Question:
The tafsir of 5:43 can you explain the way he explains the grammar of the verse? Does it imply the Jews had the complete Torah?
Answer:
The verse does not concern the whole Torah but a specific ruling in the Torah which they were trying to evade by asking the Prophet to arbitrate for them. If his arbitration suited them they would accept it but in fact his arbitration confirms the Torah ruling and they will reject it. It is a divine a fortiori argument that if they already reject the Torah which they ostensibly believe in, then how can they truthfully ask you to arbitrate, you in whom they openly disbelieve? As for the corruption of the Torah there are other verses addressing it explicitly.
Imam al-Baydawi said:
⁽And how do they make you judge, the Torah being with them, wherein is the judgment of the One God⁾ is (i) a call for astonishment at their asking, as an arbitrator, one in whom they do not believe, when the case is that the ruling in question is textually stipulated in the Book that is with them; and (ii) a notification that the purpose of their asking for arbitration is not the discovery of truth and the establishment of the sacred Law.
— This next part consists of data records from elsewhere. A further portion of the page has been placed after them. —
(** * Further properties *)

(** ** [byte_pow2_ceil] over its whole range *)

(** Every result with 8-bit bytes is a candidate [2^(k+3)] that has not
    wrapped. *)
Lemma byte_pow2_ceil_result W x r :
  4 <= W -> byte_pow2_ceil 8 W x = Some r ->
  exists k, Z.of_nat k + 3 < W /\ r = 2 ^ (Z.of_nat k + 3) /\ x <= r /\
            forall j, (j < k)%nat -> 2 ^ (Z.of_nat j + 3) < x.
Proof.
  intros HW H. unfold byte_pow2_ceil in H. apply loop_Some in H.
  destruct H as (k & Hk & Hr & Hx & Hlt).
  assert (Hlt' : forall j, (j < k)%nat -> Z.of_nat j + 3 < W ->
                           2 ^ (Z.of_nat j + 3) < x).
  { intros j Hj HjW. specialize (Hlt j Hj).
    now rewrite candidate_8 in Hlt by lia. }
  destruct (Z.lt_ge_cases (Z.of_nat k + 3) W) as [HkW | HkW].
  - exists k. rewrite candidate_8 in Hr by lia.
    repeat split; try assumption. intros j Hj. apply Hlt'; lia.
  - exfalso. rewrite candidate_8_wrapped in Hr by lia. subst r.
    assert (Hk0 : (0 < k)%nat) by lia.
    specialize (Hlt' 0%nat Hk0 ltac:(lia)). simpl in Hlt'. lia.
Qed.

(** The result of [byte_pow2_ceil], whenever there is one, is the least
    power of two that is at least 8 and at least the argument. *)
Theorem byte_pow2_ceil_least_power W x r :
  4 <= W -> byte_pow2_ceil 8 W x = Some r ->
  (exists e, 3 <= e < W /\ r = 2 ^ e) /\
  x <= r /\
  forall e, 3 <= e -> x <= 2 ^ e -> r <= 2 ^ e.
Proof.
  intros HW H.
  destruct (byte_pow2_ceil_result W x r HW H) as (k & HkW & -> & Hx & Hlt).
  split; [exists (Z.of_nat k + 3); split; [lia | reflexivity]|].
  split; [exact Hx|].
  intros e He Hxe. apply Z.pow_le_mono_r; [lia|].
  destruct (Z.le_gt_cases (Z.of_nat k + 3) e) as [Hle | Hgt]; [exact Hle|].
  exfalso. specialize (Hlt (Z.to_nat (e - 3)) ltac:(lia)).
  replace (Z.of_nat (Z.to_nat (e - 3)) + 3) with e in Hlt by lia. lia.
Qed.

Lemma byte_pow2_ceil_least_power_witness :
  4 <= 64 /\ byte_pow2_ceil 8 64 100 = Some 128 /\
  (exists e, 3 <= e < 64 /\ 128 = 2 ^ e) /\
  100 <= 128 /\
  forall e, 3 <= e -> 100 <= 2 ^ e -> 128 <= 2 ^ e.
Proof.
  assert (HW : 4 <= 64) by discriminate.
  assert (E : byte_pow2_ceil 8 64 100 = Some 128) by (vm_compute; reflexivity).
  split; [exact HW|]. split; [exact E|].
  exact (byte_pow2_ceil_least_power 64 100 128 HW E).
Defined.

(** A result of [byte_pow2_ceil] is a fixed point: resolving it again
    returns it unchanged. *)
Theorem byte_pow2_ceil_idempotent W x r :
  4 <= W -> byte_pow2_ceil 8 W x = Some r -> byte_pow2_ceil 8 W r = Some r.
Proof.
  intros HW H.
  destruct (byte_pow2_ceil_result W x r HW H) as (k & HkW & -> & _ & _).
  apply byte_pow2_ceil_first; try lia.
  intros j Hj. apply Z.pow_lt_mono_r; lia.
Qed.

Lemma byte_pow2_ceil_idempotent_witness :
  4 <= 64 /\ byte_pow2_ceil 8 64 100 = Some 128 /\
  byte_pow2_ceil 8 64 128 = Some 128.
Proof.
  assert (HW : 4 <= 64) by discriminate.
  assert (E : byte_pow2_ceil 8 64 100 = Some 128) by (vm_compute; reflexivity).
  split; [exact HW|]. split; [exact E|].
  exact (byte_pow2_ceil_idempotent 64 100 128 HW E).
Defined.

(** [byte_pow2_ceil] is monotone wherever it returns. *)
Theorem byte_pow2_ceil_monotone W x y rx ry :
  4 <= W -> x <= y ->
  byte_pow2_ceil 8 W x = Some rx -> byte_pow2_ceil 8 W y = Some ry ->
  rx <= ry.
Proof.
  intros HW Hxy Hx Hy.
  destruct (byte_pow2_ceil_result W x rx HW Hx) as (kx & _ & -> & _ & Hltx).
  destruct (byte_pow2_ceil_result W y ry HW Hy) as (ky & _ & -> & Hley & _).
  apply Z.pow_le_mono_r; [lia|].
  destruct (Nat.le_gt_cases kx ky) as [Hk | Hk]; [lia|].
  specialize (Hltx ky Hk). lia.
Qed.

Lemma byte_pow2_ceil_monotone_witness :
  4 <= 64 /\ 9 <= 100 /\
  byte_pow2_ceil 8 64 9 = Some 16 /\ byte_pow2_ceil 8 64 100 = Some 128 /\
  16 <= 128.
Proof.
  assert (HW : 4 <= 64) by discriminate.
  assert (Hxy : 9 <= 100) by discriminate.
  assert (Ex : byte_pow2_ceil 8 64 9 = Some 16) by (vm_compute; reflexivity).
  assert (Ey : byte_pow2_ceil 8 64 100 = Some 128) by (vm_compute; reflexivity).
  split; [exact HW|]. split; [exact Hxy|]. split; [exact Ex|].
  split; [exact Ey|].
  exact (byte_pow2_ceil_monotone 64 9 100 16 128 HW Hxy Ex Ey).
Defined.

(** ** Round trips and composition of the shifts *)

Lemma wrap_mod T z : wrap T z mod 2 ^ bits T = z mod 2 ^ bits T.
Proof. destruct T; unfold_kind; Z.div_mod_to_equations; lia. Qed.

Lemma wrap_congruent T a b :
  a mod 2 ^ bits T = b mod 2 ^ bits T -> wrap T a = wrap T b.
Proof.
  destruct T; unfold_kind; intros H; Z.div_mod_to_equations; lia.
Qed.

Lemma wrap_mul_l T a b : wrap T (wrap T a * b) = wrap T (a * b).
Proof.
  apply wrap_congruent.
  assert (HM : 2 ^ bits T <> 0)
    by (apply Z.pow_nonzero; destruct T; simpl; lia).
  rewrite (Z.mul_mod (wrap T a)), wrap_mod, <- Z.mul_mod by exact HM.
  reflexivity.
Qed.

Lemma bits_promote_pos T : 0 < bits (promote T).
Proof. pose proof (bits_promote T). pose proof (bits_pos T). lia. Qed.

Lemma div_pow2_in_range T v k :
  0 <= k -> in_range T v = true -> in_range T (v / 2 ^ k) = true.
Proof.
  intros Hk Hv. rewrite <- Z.shiftr_div_pow2 by exact Hk.
  now apply shiftr_in_range.
Qed.

(** Shift round trip, right then left: when the [k] low bits of [v] are
    clear, [lshift<k>(rshift<k>(v))] is [v] again. *)
Theorem lshift_rshift_round_trip T v k :
  in_range T v = true ->
  0 <= k < bits (promote T) ->
  v mod 2 ^ k = 0 ->
  (r <- rshift k T v ;; lshift k T r) = Some v.
Proof.
  intros Hv Hk Hlow.
  assert (Hp : 0 < 2 ^ k) by (apply Z.pow_pos_nonneg; lia).
  unfold rshift, lshift.
  destruct (Z.ltb_spec k 0) as [Hneg | _]; [lia|].
  rewrite builtin_shr_defined by assumption. simpl.
  rewrite builtin_shl_defined by assumption.
  replace (v / 2 ^ k * 2 ^ k) with v.
  - now rewrite wrap_in_range.
  - rewrite (Z.div_mod v (2 ^ k)) at 1 by lia. rewrite Hlow. ring.
Qed.

Lemma lshift_rshift_round_trip_witness :
  in_range int8_t (-96) = true /\
  0 <= 5 < bits (promote int8_t) /\
  (-96) mod 2 ^ 5 = 0 /\
  (r <- rshift 5 int8_t (-96) ;; lshift 5 int8_t r) = Some (-96).
Proof.
  assert (Hk : 0 <= 5 < bits (promote int8_t))
    by (split; [discriminate | reflexivity]).
  split; [reflexivity|]. split; [exact Hk|]. split; [reflexivity|].
  exact (lshift_rshift_round_trip int8_t (-96) 5 eq_refl Hk eq_refl).
Defined.

(** Shift round trip, left then right: when [v * 2^k] still fits the
    operand's kind, [rshift<k>(lshift<k>(v))] is [v] again. *)
Theorem rshift_lshift_round_trip T v k :
  in_range T v = true ->
  0 <= k < bits (promote T) ->
  in_range T (v * 2 ^ k) = true ->
  (l <- lshift k T v ;; rshift k T l) = Some v.
Proof.
  intros Hv Hk Hfit.
  assert (Hp : 0 < 2 ^ k) by (apply Z.pow_pos_nonneg; lia).
  unfold rshift, lshift.
  destruct (Z.ltb_spec k 0) as [Hneg | _]; [lia|].
  rewrite builtin_shl_defined by assumption. simpl.
  rewrite wrap_in_range by exact Hfit.
  rewrite builtin_shr_defined by assumption.
  now rewrite Z.div_mul by lia.
Qed.

Lemma rshift_lshift_round_trip_witness :
  in_range uint8_t 5 = true /\
  0 <= 5 < bits (promote uint8_t) /\
  in_range uint8_t (5 * 2 ^ 5) = true /\
  (l <- lshift 5 uint8_t 5 ;; rshift 5 uint8_t l) = Some 5.
Proof.
  assert (Hk : 0 <= 5 < bits (promote uint8_t))
    by (split; [discriminate | reflexivity]).
  split; [reflexivity|]. split; [exact Hk|]. split; [reflexivity|].
  exact (rshift_lshift_round_trip uint8_t 5 5 eq_refl Hk eq_refl).
Defined.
Rather, they were only asking thereby something that might be easier for them even if it was not a divine law in their estimation [As revealed in the words, “Let us go to this ‘Prophet’, for he has been sent with lenient laws: if he gives us a ruling other than stoning, we will take it and use it as proof in the divine presence by saying: thus did one of Your Prhets tell us:” narrated from Abū Hurayra by ʿAbd al-Razzāq, Tafsīr and Muṣannaf (7:316 §13330), al-Ṭabarī, al-Wāḥidī (Asbāb), and Abū Dāwūd (Ḥudūd, rajm al-Yahūdiyyayn).].
⁽then they walk away after that?⁾: “then they turn away from your ruling, which concurs with their Book, after arbitration.”